* Required action: Between the line containing "if m =? 2 then" and the line containing "(** [calendar.monthrange(year, month)], second" lies a run of lines; give that run again exactly, with both of those lines, and nothing else from the entries below.

────────────────────────────────────────

(** * KPI dashboard backend: the fiscal-calendar KPI aggregation core

    A shallow embedding of the pure calculation functions of
    [app/services/metrics.py] and [app/services/period_utils.py], of the
    target upsert of [app/services/target_service.py], of the department
    summary of [app/services/kpi_service.py] and of the regional rollup of
    [app/services/regional_service.py], with the properties the design
    document states about them.

    Conventions of the embedding.
    - Python [int] is [Z]; [str] is [string]; [None] is [None] of [option].
    - [datetime.date] is the record [date]; the constructor [date(y, m, d)]
      is [date_new], which raises [ValueError] outside MINYEAR..MAXYEAR or
      for a day the month does not have.
    - [Decimal] (and the JSON numbers read from the fact table) are exact
      rationals [Q]: additions, divisions and comparisons are those of the
      rationals.  The decimal context (28 significant digits) and binary
      floating point are not part of the model.
    - A raised exception is the [Raise] outcome of [result]. *)

From Stdlib Require Import ZArith QArith Qround Qabs Lia Lqa List Bool.
From stdpp Require Import base option list gmap strings fin_maps sorting pretty.

Local Open Scope Z_scope.

(** ** Exceptions and fallible computations *)

Inductive exn : Type :=
  | ValueError
  | TypeError
  | KeyError
  | InvalidOperation
  | APIError
  | Exception (msg : string)
  | FuelExhausted.

Inductive result (A : Type) : Type :=
  | Ok (a : A)
  | Raise (e : exn).
Arguments Ok {A} a.
Arguments Raise {A} e.

Definition rbind {A B : Type} (c : result A) (k : A -> result B) : result B :=
  match c with
  | Ok a => k a
  | Raise e => Raise e
  end.

Notation "'let!' x ':=' c 'in' k" := (rbind c (fun x => k))
  (at level 10, x pattern, c at level 100, k at level 200).

(** ** Calendar dates ([datetime.date]) *)

Record date : Type := Date { year : Z; month : Z; day : Z }.

Definition MINYEAR : Z := 1.
Definition MAXYEAR : Z := 9999.

(** [calendar.isleap] *)
Definition isleap (y : Z) : bool :=
  (y mod 4 =? 0) && (negb (y mod 100 =? 0) || (y mod 400 =? 0)).

(** [calendar.mdays], with the leap day of February *)
Definition days_in_month (y m : Z) : Z :=
  if m =? 2 then (if isleap y then 29 else 28)
  else if (m =? 4) || (m =? 6) || (m =? 9) || (m =? 11) then 30
  else 31.

Definition valid_ymd (y m d : Z) : bool :=
  (MINYEAR <=? y) && (y <=? MAXYEAR) &&
  (1 <=? m) && (m <=? 12) &&
  (1 <=? d) && (d <=? days_in_month y m).

Definition valid_date (d : date) : bool := valid_ymd (year d) (month d) (day d).

(** [date(y, m, d)] *)
Definition date_new (y m d : Z) : result date :=
  if valid_ymd y m d then Ok (Date y m d) else Raise ValueError.

(** [calendar.monthrange(year, month)], second component: the number of
    days of the month.  The weekday it also returns is discarded by the
    only caller.  Any year is accepted; the month must be 1..12. *)
Definition monthrange (y m : Z) : result Z :=
  if (1 <=? m) && (m <=? 12) then Ok (days_in_month y m) else Raise ValueError.

(** [a < b], [a <= b], [a == b] on dates: lexicographic on (year, month, day) *)
Definition date_ltb (a b : date) : bool :=
  (year a <? year b) ||
  ((year a =? year b) &&
   ((month a <? month b) || ((month a =? month b) && (day a <? day b)))).

Definition date_eqb (a b : date) : bool :=
  (year a =? year b) && (month a =? month b) && (day a =? day b).

Definition date_leb (a b : date) : bool := date_ltb a b || date_eqb a b.

(** [min(a, b)] on dates: the first argument unless the second is smaller *)
Definition date_min (a b : date) : date := if date_ltb b a then b else a.

(** ** Fiscal year ([metrics.py]) *)

Definition default_start_month : Z := 9.

Definition get_fiscal_year (target_date : date) (start_month : Z) : Z :=
  if start_month <=? month target_date
  then year target_date
  else year target_date - 1.

Definition get_fiscal_year_range (fiscal_year start_month : Z)
  : result (date * date) :=
  let! start_date := date_new fiscal_year start_month 1 in
  let! end_date :=
    (if start_month =? 1 then date_new fiscal_year 12 31
     else
       let end_year := fiscal_year + 1 in
       let end_month := start_month - 1 in
       let! last_day := monthrange end_year end_month in
       date_new end_year end_month last_day) in
  Ok (start_date, end_date).

(** The first day of the month after [current] *)
Definition next_month_start (current : date) : result date :=
  if month current =? 12 then date_new (year current + 1) 1 1
  else date_new (year current) (month current + 1) 1.

(** The [while current <= end_date] loop of [get_months_in_fiscal_year].
    [fuel] bounds the number of iterations; [get_months_never_exhausts]
    below shows that the bound chosen by the caller is never reached. *)
Fixpoint months_loop (fuel : nat) (current end_date : date)
  : result (list date) :=
  if date_leb current end_date then
    match fuel with
    | O => Raise FuelExhausted
    | S fuel' =>
        let! next := next_month_start current in
        let! months := months_loop fuel' next end_date in
        Ok (current :: months)
    end
  else Ok [].

Definition months_fuel (current end_date : date) : nat :=
  Z.to_nat (12 * (year end_date - year current + 1) + 2).

Definition get_months_in_fiscal_year
    (fiscal_year : Z) (up_to_month : option date) (start_month : Z)
  : result (list date) :=
  let! (start_date, end_date) := get_fiscal_year_range fiscal_year start_month in
  let end_date :=
    match up_to_month with
    | Some u => date_min end_date u
    | None => end_date
    end in
  months_loop (months_fuel start_date end_date) start_date end_date.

────────────────────────────────────────

* Task result:
  if m =? 2 then (if isleap y then 29 else 28)
  else if (m =? 4) || (m =? 6) || (m =? 9) || (m =? 11) then 30
  else 31.

Definition valid_ymd (y m d : Z) : bool :=
  (MINYEAR <=? y) && (y <=? MAXYEAR) &&
  (1 <=? m) && (m <=? 12) &&
  (1 <=? d) && (d <=? days_in_month y m).

Definition valid_date (d : date) : bool := valid_ymd (year d) (month d) (day d).

(** [date(y, m, d)] *)
Definition date_new (y m d : Z) : result date :=
  if valid_ymd y m d then Ok (Date y m d) else Raise ValueError.

(** [calendar.monthrange(year, month)], second component: the number of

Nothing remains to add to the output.